▸ PROMPT
Only the stretch of the listing below that runs from the line with "unfold share_mem. apply" through the line with "<| pt_nodes := <[10%positive" is to be printed, exactly and with both ends.

▸ RECORDS FOR PROCESSING
(* ===== verification/SharedWitness.v ===== *)
(** * SharedWitness: two processes that share memory

    A state with two processes, each with a directory and a level-1 table of
    its own, on which the theorems of [SharedRefinement.v] apply. *)

From S2P Require Import Prelude.
From S2P Require Import Queue.
From S2P Require Import FrameDist.
From S2P Require Import Pages.
From S2P Require Import Kernel.
From S2P Require Import KernelRules.
From S2P Require Import ProcessMemory.
From S2P Require Import PageFilling.
From S2P Require Import TableList.
From S2P Require Import ProcessMemorySpec.
From S2P Require Import SharedMemory.
From S2P Require Import SharedTables.
From S2P Require Import SharedPages.
From S2P Require Import SharedMemorySpec.
From S2P Require Import SharedRefinement.
From S2P Require Import Demo.
#[local] Open Scope Z_scope.

#[local] Existing Instance demo_env.

(** The memory: two directories with the link to a level-1 table each. *)
Definition share_setup : M fmem unit :=
  _ ← init_frames;
  r1 ← create_page_table; t1 ← create_page_table;
  r2 ← create_page_table; t2 ← create_page_table;
  _ ← configure_page_entry (pte_at r1 USERSPACE) t1 false false false true KILO;
  configure_page_entry (pte_at r2 USERSPACE) t2 false false false true KILO.
Definition share_mem : fmem := match share_setup (mk_fmem 0 ∅) with Ok (_, m) => m | Err _ => mk_fmem 0 ∅ end.
Definition share_root (i : nat) : Z := nth_frame (2 * i).
Definition share_table (i : nat) : Z := nth_frame (2 * i + 1).
Definition share_free : list Z := drop 4 all_frames.

Lemma share_frames : all_frames = share_root 0 :: share_table 0 :: share_root 1 :: share_table 1 :: share_free.
Proof. vm_compute. reflexivity. Qed.

Record share_facts (m : fmem) : Prop := {
  sf_free : free_ok m share_free;
  sf_link : forall i, (i < 2)%nat -> links_to m (share_root i) USERSPACE (share_table i);
  sf_zero : forall i j, (i < 2)%nat -> 0 <= j < 512 -> word m (pte_at (share_table i) j) = 0
}.

(** A new table, the others kept. *)
Lemma next_table m f free : free_ok m (f :: free) -> free <> [] ->
  wp create_page_table (fun t m' => t = f /\ free_ok m' free /\ only_in f m m' /\ forall j, 0 <= j < 512 -> word m' (pte_at f j) = 0) m.
Proof.
  intros Hok Hne. eapply wp_mono; [by apply create_page_table_spec|]. intros t m' Ht. cbn beta in Ht.
  rewrite decide_False in Ht by done. by destruct Ht as (-> & _ & _ & ? & ? & ?).
Qed.

Lemma share_mem_facts : share_facts share_mem.
Proof.
  assert (Hnd : NoDup all_frames) by apply all_frames_nodup.
  assert (Hfr : Forall is_frame all_frames) by (apply Forall_forall; intros f; apply elem_of_all_frames).
  rewrite share_frames in Hnd, Hfr.
  assert (Hne : share_free <> []) by (vm_compute; discriminate).
  assert (Hwp : wp share_setup (fun _ m => share_facts m) (mk_fmem 0 ∅)).
  { unfold share_setup. apply wp_bind. eapply wp_mono; [apply init_frames_spec|]. intros [] m0 Hok0. rewrite share_frames in Hok0.
    apply wp_bind. eapply wp_mono; [by eapply next_table|]. intros t m1 (-> & Hok1 & O1 & Z1).
    apply wp_bind. eapply wp_mono; [by eapply next_table|]. intros t m2 (-> & Hok2 & O2 & Z2).
    apply wp_bind. eapply wp_mono; [by eapply next_table|]. intros t m3 (-> & Hok3 & O3 & Z3).
    apply wp_bind. eapply wp_mono; [by eapply next_table|]. intros t m4 (-> & Hok4 & O4 & Z4).
    rewrite !Forall_cons in Hfr. destruct Hfr as (F1 & F2 & F3 & F4 & _).
    rewrite !NoDup_cons, !not_elem_of_cons in Hnd. destruct Hnd as ((D1 & D2 & D3 & D4) & (D5 & D6 & D7) & (D8 & D9) & D10 & _).
    apply wp_bind. eapply (wp_configure_table (share_root 0)); [done|done|apply configured_kilo|apply kilo_entry_wf, pte_of_word_wf|].
    intros m5 P5 O5 E5 _. eapply (wp_configure_table (share_root 1)); [done|done|apply configured_kilo|apply kilo_entry_wf, pte_of_word_wf|].
    intros m6 P6 O6 E6 _. split.
    - eapply free_ok_only_in; [|exact P6|exact O6|done]. eapply free_ok_only_in; [exact Hok4|exact P5|exact O5|done].
    - intros i Hi. destruct i as [|[|i]]; [| |lia].
      + eexists. unfold table_entry in *. rewrite O6 by (rewrite pte_at_frame by done; done). exact E5.
      + eexists. exact E6.
    - intros i j Hi Hj. destruct i as [|[|i]]; [| |lia].
      + rewrite O6, O5, O4, O3 by (rewrite pte_at_frame by done; congruence). by apply Z2.
      + rewrite O6, O5 by (rewrite pte_at_frame by done; congruence). by apply Z4. }
  unfold share_mem. apply wp_elim in Hwp as ([] & m & Hrun & Hm). by rewrite Hrun.
Qed.

(** The processes with the pids 1 and 2, their views and the state. *)
Definition share_process (id : Z) (i : nat) (p : ptr) : process :=
  demo_process id 1 ACTIF 0 <| page_table_level_2 := share_root i |> <| page_tables_lvl_1_list := Some p |>.
Definition share_node (i : nat) : page_table_link_list_t := mk_pt_link (share_table i) None None None None 0 0 0 0 USERSPACE.
Definition share_state : kstate :=
  demo_state (share_process 1 0 10%positive) (share_process 2 1 11%positive) (demo_process 3 1 ACTIF 0) [] [] 0
    <| frame_mem := share_mem |> <| next_block := 20%positive |>
    <| pt_nodes := <[10%positive := share_node 0]> (<[11%positive := share_node 1]> ∅) |>.
Definition share_view (i : nat) (p : ptr) : pview := mk_pview (share_root i) (share_table i) [p] [] [] 0 [] [].
Definition share_world : world :=
  mk_world (<[1%positive := share_view 0 10%positive]> (<[2%positive := share_view 1 11%positive]> ∅)) ∅ share_free.

Lemma share_procs q V : w_procs share_world !! q = Some V ->
  exists i id p, (i < 2)%nat /\ V = share_view i p /\ procs share_state !! q = Some (share_process id i p) /\
    pt_nodes share_state !! p = Some (share_node i) /\ (q = 1%positive /\ i = 0%nat /\ p = 10%positive \/ q = 2%positive /\ i = 1%nat /\ p = 11%positive).
Proof.
  simpl. rewrite !lookup_insert. repeat case_decide; intros [= <-]; subst.
  - exists 0%nat, 1, 10%positive. split_and!; try done; [lia|by left].
  - exists 1%nat, 2, 11%positive. split_and!; try done; [lia|by right].
Qed.

Lemma share_proc_ok i id p q : (i < 2)%nat -> procs share_state !! q = Some (share_process id i p) ->
  pt_nodes share_state !! p = Some (share_node i) -> Forall is_frame [share_root i; share_table i] -> share_root i <> share_table i ->
  proc_ok share_state ∅ q (share_view i p) (share_process id i p).
Proof.
  intros Hi Hq Hp Hf Hne. destruct share_mem_facts as [F1 F2 F3]. split; [exact Hq|done|done| | | |].
  - split; [|constructor|split; simpl; lia|simpl; lia]. exists p, (share_node i), [].
    split; [split; [exact Hp|done|done|apply NoDup_singleton]|]. split; [done|]. split; [done|]. split; [done|]. split; [done|].
    by split_and!.
  - split; simpl; [by apply F2|done| |done|].
    + intros j Hj. apply F3; [done|]. unfold SHARED_MEMORY_START. lia.
    + apply NoDup_cons. split; [by rewrite list_elem_of_singleton|apply NoDup_singleton].
  - split; simpl; [done|by right|done|done|constructor..].
  - split; simpl; [|lia]. intros k j []%not_elem_of_nil.
Qed.

Lemma share_ok : shm_ok share_state share_world.
Proof.
  assert (Hnd : NoDup all_frames) by apply all_frames_nodup.
  assert (Hfr : Forall is_frame all_frames) by (apply Forall_forall; intros f; apply elem_of_all_frames).
  rewrite share_frames in Hnd, Hfr. rewrite !Forall_cons in Hfr. destruct Hfr as (G1 & G2 & G3 & G4 & _).
  rewrite !NoDup_cons, !not_elem_of_cons in Hnd. destruct Hnd as ((D1 & D2 & D3 & D4) & (D5 & D6 & D7) & (D8 & D9) & D10 & _).
  assert (Hno : forall k y, w_names share_world !! k = Some y -> False) by (intros k y; simpl; by rewrite lookup_empty).
  split.
  - apply share_mem_facts.
  - done.
  - intros k p f Hk. destruct (Hno _ _ Hk).
  - intros k p f Hk. destruct (Hno _ _ Hk).
  - intros k k' p p' f Hk. destruct (Hno _ _ Hk).
  - intros q V HV. destruct (share_procs q V HV) as (i & id & p & Hi & -> & Hq & Hp & Hc). exists (share_process id i p).
    simpl (w_names _). rewrite fmap_empty. apply share_proc_ok; [done..| |].
    + destruct Hc as [(_ & -> & _)|(_ & -> & _)]; by repeat constructor.
    + by destruct Hc as [(_ & -> & _)|(_ & -> & _)].
  - intros q V t HV Ht. split; [|intros k p f Hk; destruct (Hno _ _ Hk)].
    destruct (share_procs q V HV) as (i & id & p & Hi & -> & _ & _ & Hc). unfold own_tables in Ht. simpl in Ht |- *.
    rewrite !elem_of_cons in Ht. destruct Hc as [(_ & -> & _)|(_ & -> & _)]; destruct Ht as [->|[->|[]%not_elem_of_nil]]; done.
  - intros q q' V V' Hne HV HV'. destruct (share_procs q V HV) as (i & id & p & Hi & -> & _ & _ & Hc).
    destruct (share_procs q' V' HV') as (i' & id' & p' & Hi' & -> & _ & _ & Hc').
    assert (Hap : i <> i' /\ p <> p') by naive_solver. destruct Hap as [Hii Hpp].
    split; simpl; [set_solver| | |]; try (intros r []%not_elem_of_nil).
    unfold own_tables. simpl. intros t Ht Ht'. rewrite !elem_of_cons in Ht, Ht'.
    destruct Hc as [(_ & -> & _)|(_ & -> & _)], Hc' as [(_ & -> & _)|(_ & -> & _)]; try done;
      destruct Ht as [->|[->|[]%not_elem_of_nil]], Ht' as [Et|[Et|[]%not_elem_of_nil]]; congruence.
  - split; intros r Hr; simpl in Hr; destruct Hr as [y Hr]; [|by rewrite lookup_empty in Hr..].
    rewrite !lookup_insert in Hr. repeat case_decide; subst; simpl; try lia. by rewrite lookup_empty in Hr.
  - vm_compute. reflexivity.
Qed.

Definition share_calls : list (Z * shm_op) := [(1, Create "a"); (2, Acquire "a"); (1, Release "a"); (1, Create "a")].
Definition share_callers : list (ptr * shm_op) :=
  [(1%positive, Create "a"); (2%positive, Acquire "a"); (1%positive, Release "a"); (1%positive, Create "a")].

Lemma share_called : callers share_state share_calls share_callers.
Proof. by repeat constructor. Qed.
Lemma share_known : Forall (fun d => is_Some (w_procs share_world !! d.1)) share_callers.
Proof. repeat constructor; by eexists. Qed.
Lemma share_enough n : (n <= 100)%nat -> enough_for (abs share_world) n.
Proof.
  intros Hn. split.
  - assert (length (ab_free (abs share_world)) = 252%nat) as -> by (vm_compute; reflexivity). lia.
  - intros q sh. simpl. rewrite lookup_fmap. destruct (_ !! q) as [V|] eqn:EV; [|done]. intros [= <-].
    destruct (share_procs q V EV) as (i & _ & p & _ & -> & _). simpl. lia.
Qed.


Lemma shared_page_is_shared_witness :
  w_names share_world !! "a" = None /\
  exists s' va1 va2 x1 x2 f, shm_runs [(1, Create "a"); (2, Acquire "a")] share_state = Ok ([va1; va2], s') /\
    procs s' !! 1%positive = Some x1 /\ procs s' !! 2%positive = Some x2 /\
    forall o, 0 <= o < 4096 -> shared_part (va1 + o) /\ shared_part (va2 + o) /\ exists p1 p2,
      sv39_walk (word (frame_mem s')) (page_table_level_2 x1) (va1 + o) = Some (f + o, p1) /\
      sv39_walk (word (frame_mem s')) (page_table_level_2 x2) (va2 + o) = Some (f + o, p2) /\
      user_access p1 false /\ user_access p2 false.
Proof.
  split; [reflexivity|].
  apply (shared_page_is_shared share_state share_world "a" 1 2 1%positive 2%positive share_ok eq_refl (fun _ => eq_refl));
    [reflexivity|reflexivity|discriminate|by eexists|by eexists|reflexivity|apply share_enough; lia].
Defined.

(** The process 1 maps the page "a", alone. *)
Lemma one_mapped : exists s W sh f, shm_ok s W /\ custom_release_process s = None /\
  pid_process_hash_table s !! current_running_process_pid s = Some 1%positive /\
  ab_procs (abs W) !! 1%positive = Some sh /\ sh_maps sh !! "a" = Some 0 /\ ab_names (abs W) !! "a" = Some f /\
  forall q sh', q <> 1%positive -> ab_procs (abs W) !! q = Some sh' -> sh_maps sh' !! "a" = None.
Proof.
  assert (HV : w_procs share_world !! 1%positive = Some (share_view 0 10%positive)) by reflexivity.
  assert (Hm : forall p, malloc_ok p = true) by (intros p; reflexivity).
  assert (Hfr : (3 <= length (w_free share_world))%nat) by (vm_compute; lia).
  assert (Hwp := shm_run_refines share_state share_world 1%positive _ share_ok HV eq_refl eq_refl Hm Hfr ltac:(simpl; lia) (Create "a")).
  apply wp_elim in Hwp as (r & s & _ & (E1 & E2 & E3) & W & Hok & Hspec).
  assert (EP : ab_procs (abs W) = ab_procs (shm_spec 1%positive (Create "a") (abs share_world)).2) by (by rewrite Hspec).
  assert (EN : ab_names (abs W) = ab_names (shm_spec 1%positive (Create "a") (abs share_world)).2) by (by rewrite Hspec).
  exists s, W, (mk_sharer (<["a" := 0]> ∅) [] 1), (nth_frame 4).
  split; [exact Hok|]. split; [by rewrite E3|]. split; [by rewrite E1, E2|]. rewrite EP, EN.
  split; [vm_compute; reflexivity|]. split; [reflexivity|]. split; [vm_compute; reflexivity|].
  intros q sh' Hne.
  assert (Ep : ab_procs (shm_spec 1%positive (Create "a") (abs share_world)).2 =
    <[1%positive := mk_sharer (<["a" := 0]> ∅) [] 1]> (ab_procs (abs share_world))) by (vm_compute; reflexivity).
  rewrite Ep, lookup_insert_ne by done. simpl. rewrite lookup_fmap. destruct (_ !! q) as [V|] eqn:EV; [|done].
  intros [= <-]. destruct (share_procs q V EV) as (i & _ & p & _ & -> & _). apply lookup_empty.
Qed.

Lemma shm_release_unmaps_witness : exists s W f s' W', shm_ok s W /\ ab_names (abs W) !! "a" = Some f /\
  shm_release (Some "a") s = Ok (tt, s') /\ shm_ok s' W' /\ ab_names (abs W') !! "a" = None /\
  ab_free (abs W') = f :: ab_free (abs W).
Proof.
  destruct one_mapped as (s & W & sh & f & Hok & Hc & Hcur & Hq & Hk & Hf & Halone).
  destruct (shm_release_unmaps s W 1%positive sh "a" 0 f Hok Hc (fun _ => eq_refl) Hcur Hq Hk Hf)
    as (s' & W' & Hrun & Hok' & _ & Hlast & _).
  exists s, W, f, s', W'. split; [exact Hok|]. split; [exact Hf|]. split; [exact Hrun|]. split; [exact Hok'|]. by apply Hlast.
Defined.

▸ EXERCISE OUTPUT
  unfold share_mem. apply wp_elim in Hwp as ([] & m & Hrun & Hm). by rewrite Hrun.
Qed.

(** The processes with the pids 1 and 2, their views and the state. *)
Definition share_process (id : Z) (i : nat) (p : ptr) : process :=
  demo_process id 1 ACTIF 0 <| page_table_level_2 := share_root i |> <| page_tables_lvl_1_list := Some p |>.
Definition share_node (i : nat) : page_table_link_list_t := mk_pt_link (share_table i) None None None None 0 0 0 0 USERSPACE.
Definition share_state : kstate :=
  demo_state (share_process 1 0 10%positive) (share_process 2 1 11%positive) (demo_process 3 1 ACTIF 0) [] [] 0
    <| frame_mem := share_mem |> <| next_block := 20%positive |>
    <| pt_nodes := <[10%positive := share_node 0]> (<[11%positive := share_node 1]> ∅) |>.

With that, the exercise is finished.